↓↓↓

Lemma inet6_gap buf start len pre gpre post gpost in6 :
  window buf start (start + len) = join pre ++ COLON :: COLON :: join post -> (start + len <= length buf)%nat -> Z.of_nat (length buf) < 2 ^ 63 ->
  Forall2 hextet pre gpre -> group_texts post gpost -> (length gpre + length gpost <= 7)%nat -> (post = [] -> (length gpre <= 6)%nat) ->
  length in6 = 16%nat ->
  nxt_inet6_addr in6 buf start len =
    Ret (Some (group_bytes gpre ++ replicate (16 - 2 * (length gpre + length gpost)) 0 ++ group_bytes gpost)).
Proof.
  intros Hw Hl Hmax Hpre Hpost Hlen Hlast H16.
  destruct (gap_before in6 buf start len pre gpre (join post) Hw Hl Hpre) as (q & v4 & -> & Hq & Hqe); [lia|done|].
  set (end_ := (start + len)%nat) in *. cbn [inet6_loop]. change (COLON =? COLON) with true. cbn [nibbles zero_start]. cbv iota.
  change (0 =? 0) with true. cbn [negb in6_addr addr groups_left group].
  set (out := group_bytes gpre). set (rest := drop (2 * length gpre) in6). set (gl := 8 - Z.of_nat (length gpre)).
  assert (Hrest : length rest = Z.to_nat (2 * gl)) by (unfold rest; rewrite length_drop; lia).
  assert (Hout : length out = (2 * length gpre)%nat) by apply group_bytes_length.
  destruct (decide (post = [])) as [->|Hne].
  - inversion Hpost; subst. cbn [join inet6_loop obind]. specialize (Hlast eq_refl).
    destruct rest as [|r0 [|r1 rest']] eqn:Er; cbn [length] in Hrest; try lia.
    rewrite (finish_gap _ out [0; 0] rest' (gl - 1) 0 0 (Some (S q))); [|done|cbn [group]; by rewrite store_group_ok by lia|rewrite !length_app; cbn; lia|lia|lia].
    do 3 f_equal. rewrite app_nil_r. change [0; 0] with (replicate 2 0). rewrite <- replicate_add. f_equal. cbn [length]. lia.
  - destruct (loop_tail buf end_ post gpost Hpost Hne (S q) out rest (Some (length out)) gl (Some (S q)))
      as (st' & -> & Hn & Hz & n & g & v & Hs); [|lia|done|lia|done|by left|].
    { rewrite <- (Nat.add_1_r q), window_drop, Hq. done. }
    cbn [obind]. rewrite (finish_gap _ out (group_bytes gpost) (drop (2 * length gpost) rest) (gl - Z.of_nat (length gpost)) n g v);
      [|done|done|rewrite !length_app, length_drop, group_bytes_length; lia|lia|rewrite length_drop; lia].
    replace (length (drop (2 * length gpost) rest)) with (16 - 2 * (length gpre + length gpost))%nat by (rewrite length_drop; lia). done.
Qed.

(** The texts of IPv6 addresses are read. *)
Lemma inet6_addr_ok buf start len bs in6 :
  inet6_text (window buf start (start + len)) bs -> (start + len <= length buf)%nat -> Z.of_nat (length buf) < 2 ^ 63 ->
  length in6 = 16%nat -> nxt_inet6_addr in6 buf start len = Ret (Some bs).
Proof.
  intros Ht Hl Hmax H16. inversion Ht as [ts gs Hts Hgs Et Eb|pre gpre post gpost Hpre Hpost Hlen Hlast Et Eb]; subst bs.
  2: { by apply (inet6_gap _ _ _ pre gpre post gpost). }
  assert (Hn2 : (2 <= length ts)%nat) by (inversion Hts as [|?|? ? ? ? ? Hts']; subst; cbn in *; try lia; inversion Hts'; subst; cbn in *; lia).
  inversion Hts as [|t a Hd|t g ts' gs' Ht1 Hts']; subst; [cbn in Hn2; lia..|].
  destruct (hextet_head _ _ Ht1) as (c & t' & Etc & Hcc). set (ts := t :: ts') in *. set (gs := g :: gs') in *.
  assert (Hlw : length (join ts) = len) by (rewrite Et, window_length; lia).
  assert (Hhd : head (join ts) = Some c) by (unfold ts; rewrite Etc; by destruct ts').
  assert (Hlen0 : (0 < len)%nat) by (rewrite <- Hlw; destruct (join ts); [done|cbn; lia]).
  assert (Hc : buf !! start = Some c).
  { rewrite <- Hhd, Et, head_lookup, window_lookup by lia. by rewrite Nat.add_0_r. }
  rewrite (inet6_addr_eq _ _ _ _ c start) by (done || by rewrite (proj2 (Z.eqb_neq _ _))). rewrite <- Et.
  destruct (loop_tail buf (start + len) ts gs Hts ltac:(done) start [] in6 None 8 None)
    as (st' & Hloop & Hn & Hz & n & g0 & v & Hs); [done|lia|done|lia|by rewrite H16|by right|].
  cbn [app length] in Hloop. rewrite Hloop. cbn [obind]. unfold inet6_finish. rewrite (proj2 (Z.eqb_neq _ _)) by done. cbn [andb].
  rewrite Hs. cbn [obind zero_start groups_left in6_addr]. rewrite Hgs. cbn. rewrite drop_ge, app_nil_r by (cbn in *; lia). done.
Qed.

↑↑↑
↓↓↓

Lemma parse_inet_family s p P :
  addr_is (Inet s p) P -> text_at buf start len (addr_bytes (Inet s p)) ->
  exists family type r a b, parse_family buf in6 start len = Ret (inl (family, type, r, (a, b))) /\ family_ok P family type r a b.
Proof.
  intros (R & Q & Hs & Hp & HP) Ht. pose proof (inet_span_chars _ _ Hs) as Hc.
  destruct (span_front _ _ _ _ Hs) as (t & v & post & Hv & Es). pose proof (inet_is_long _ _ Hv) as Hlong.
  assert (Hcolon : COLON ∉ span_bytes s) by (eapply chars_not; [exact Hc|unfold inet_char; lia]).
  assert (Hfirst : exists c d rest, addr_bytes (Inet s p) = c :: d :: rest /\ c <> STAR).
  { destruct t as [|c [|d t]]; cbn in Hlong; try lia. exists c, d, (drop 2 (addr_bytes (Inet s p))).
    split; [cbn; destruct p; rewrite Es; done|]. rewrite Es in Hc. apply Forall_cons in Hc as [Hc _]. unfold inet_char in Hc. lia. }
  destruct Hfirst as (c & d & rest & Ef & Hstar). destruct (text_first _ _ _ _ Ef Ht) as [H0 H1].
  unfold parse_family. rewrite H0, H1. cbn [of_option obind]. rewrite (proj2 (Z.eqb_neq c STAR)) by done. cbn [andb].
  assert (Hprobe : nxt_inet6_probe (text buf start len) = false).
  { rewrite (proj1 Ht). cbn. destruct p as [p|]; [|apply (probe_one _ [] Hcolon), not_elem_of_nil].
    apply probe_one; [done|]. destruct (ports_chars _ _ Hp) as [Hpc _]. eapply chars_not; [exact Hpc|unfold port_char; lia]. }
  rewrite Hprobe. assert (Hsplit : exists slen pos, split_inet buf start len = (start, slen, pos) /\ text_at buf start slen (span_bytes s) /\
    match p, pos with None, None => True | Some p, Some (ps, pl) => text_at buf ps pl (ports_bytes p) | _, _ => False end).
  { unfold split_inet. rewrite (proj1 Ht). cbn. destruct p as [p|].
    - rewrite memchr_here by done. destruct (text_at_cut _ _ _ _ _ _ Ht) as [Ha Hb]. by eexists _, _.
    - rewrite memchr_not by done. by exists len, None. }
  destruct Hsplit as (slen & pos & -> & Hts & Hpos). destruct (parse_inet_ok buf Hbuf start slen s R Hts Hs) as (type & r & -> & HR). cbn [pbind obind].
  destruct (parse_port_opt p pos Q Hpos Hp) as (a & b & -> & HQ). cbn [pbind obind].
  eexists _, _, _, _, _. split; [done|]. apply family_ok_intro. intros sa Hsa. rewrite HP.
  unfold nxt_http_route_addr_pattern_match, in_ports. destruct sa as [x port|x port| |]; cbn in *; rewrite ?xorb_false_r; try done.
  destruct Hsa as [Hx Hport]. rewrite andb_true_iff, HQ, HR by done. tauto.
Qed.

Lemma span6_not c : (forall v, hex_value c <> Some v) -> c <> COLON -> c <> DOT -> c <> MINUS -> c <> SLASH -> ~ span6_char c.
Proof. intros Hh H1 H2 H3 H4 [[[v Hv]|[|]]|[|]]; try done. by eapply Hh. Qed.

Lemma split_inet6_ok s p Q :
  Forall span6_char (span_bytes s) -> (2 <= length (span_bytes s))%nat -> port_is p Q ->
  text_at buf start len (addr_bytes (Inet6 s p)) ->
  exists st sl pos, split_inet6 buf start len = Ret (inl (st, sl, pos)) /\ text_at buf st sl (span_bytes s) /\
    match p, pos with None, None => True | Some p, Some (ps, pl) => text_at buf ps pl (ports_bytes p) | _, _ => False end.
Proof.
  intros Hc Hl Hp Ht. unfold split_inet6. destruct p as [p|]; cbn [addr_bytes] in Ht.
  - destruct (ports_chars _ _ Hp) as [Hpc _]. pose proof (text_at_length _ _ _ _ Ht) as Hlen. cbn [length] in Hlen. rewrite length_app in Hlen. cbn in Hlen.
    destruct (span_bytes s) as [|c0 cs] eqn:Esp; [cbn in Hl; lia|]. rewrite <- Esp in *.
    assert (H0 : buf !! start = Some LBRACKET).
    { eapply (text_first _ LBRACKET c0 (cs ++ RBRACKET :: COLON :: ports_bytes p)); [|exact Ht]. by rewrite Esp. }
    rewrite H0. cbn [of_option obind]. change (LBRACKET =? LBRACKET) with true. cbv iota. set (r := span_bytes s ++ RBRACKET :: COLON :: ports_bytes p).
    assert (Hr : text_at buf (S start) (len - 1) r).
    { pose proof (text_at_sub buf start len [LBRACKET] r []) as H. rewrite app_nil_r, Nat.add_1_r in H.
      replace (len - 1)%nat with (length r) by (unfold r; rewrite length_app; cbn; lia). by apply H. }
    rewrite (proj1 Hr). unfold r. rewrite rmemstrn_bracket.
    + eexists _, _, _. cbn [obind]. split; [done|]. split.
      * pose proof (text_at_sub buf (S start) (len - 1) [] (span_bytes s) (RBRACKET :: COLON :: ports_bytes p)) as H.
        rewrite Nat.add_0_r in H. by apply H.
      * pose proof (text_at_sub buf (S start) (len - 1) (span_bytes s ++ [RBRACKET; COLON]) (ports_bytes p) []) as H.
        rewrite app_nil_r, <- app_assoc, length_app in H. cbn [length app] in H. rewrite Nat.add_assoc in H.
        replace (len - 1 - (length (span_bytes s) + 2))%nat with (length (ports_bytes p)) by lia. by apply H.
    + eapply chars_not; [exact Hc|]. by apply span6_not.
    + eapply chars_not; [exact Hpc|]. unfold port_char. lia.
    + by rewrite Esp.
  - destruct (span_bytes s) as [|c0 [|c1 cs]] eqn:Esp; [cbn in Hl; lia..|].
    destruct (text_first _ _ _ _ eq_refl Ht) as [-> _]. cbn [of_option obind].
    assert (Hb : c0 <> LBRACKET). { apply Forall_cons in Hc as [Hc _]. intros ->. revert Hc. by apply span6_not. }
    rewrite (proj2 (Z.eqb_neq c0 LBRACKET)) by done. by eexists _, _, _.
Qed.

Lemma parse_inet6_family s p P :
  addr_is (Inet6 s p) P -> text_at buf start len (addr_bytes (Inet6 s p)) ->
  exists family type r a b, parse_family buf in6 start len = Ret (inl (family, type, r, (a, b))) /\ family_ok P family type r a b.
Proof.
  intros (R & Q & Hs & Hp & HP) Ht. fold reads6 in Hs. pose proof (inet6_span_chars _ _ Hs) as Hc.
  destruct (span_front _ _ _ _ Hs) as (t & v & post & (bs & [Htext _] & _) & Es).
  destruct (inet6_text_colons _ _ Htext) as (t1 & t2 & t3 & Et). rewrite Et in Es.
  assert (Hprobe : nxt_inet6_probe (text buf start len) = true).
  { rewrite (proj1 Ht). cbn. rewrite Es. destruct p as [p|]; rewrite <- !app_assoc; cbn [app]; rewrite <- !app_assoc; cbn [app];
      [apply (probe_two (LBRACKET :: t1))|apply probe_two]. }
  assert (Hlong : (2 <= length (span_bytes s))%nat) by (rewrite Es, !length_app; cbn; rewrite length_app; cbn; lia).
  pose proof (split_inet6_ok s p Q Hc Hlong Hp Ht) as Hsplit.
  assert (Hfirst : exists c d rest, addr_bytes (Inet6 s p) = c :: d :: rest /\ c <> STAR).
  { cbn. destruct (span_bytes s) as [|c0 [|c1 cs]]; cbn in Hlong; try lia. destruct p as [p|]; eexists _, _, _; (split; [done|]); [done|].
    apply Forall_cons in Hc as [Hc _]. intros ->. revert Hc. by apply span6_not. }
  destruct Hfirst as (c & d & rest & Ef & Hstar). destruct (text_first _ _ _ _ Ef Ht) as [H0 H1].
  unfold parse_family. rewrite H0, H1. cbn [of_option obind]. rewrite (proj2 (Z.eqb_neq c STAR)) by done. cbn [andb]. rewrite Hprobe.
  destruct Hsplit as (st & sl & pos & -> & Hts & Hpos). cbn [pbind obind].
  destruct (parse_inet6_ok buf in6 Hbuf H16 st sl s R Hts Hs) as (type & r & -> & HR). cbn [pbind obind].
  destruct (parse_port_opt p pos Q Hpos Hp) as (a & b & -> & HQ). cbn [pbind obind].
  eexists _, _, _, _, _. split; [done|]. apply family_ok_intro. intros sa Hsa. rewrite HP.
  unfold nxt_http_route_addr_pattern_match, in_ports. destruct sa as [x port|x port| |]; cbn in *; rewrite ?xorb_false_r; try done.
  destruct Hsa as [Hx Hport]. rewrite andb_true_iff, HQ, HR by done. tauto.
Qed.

↑↑↑

All lines with the string "RBRACKET" must be copied from the data.

> [RESPONSE BELOW]:
    { eapply (text_first _ LBRACKET c0 (cs ++ RBRACKET :: COLON :: ports_bytes p)); [|exact Ht]. by rewrite Esp. }
    rewrite H0. cbn [of_option obind]. change (LBRACKET =? LBRACKET) with true. cbv iota. set (r := span_bytes s ++ RBRACKET :: COLON :: ports_bytes p).
      * pose proof (text_at_sub buf (S start) (len - 1) [] (span_bytes s) (RBRACKET :: COLON :: ports_bytes p)) as H.
      * pose proof (text_at_sub buf (S start) (len - 1) (span_bytes s ++ [RBRACKET; COLON]) (ports_bytes p) []) as H.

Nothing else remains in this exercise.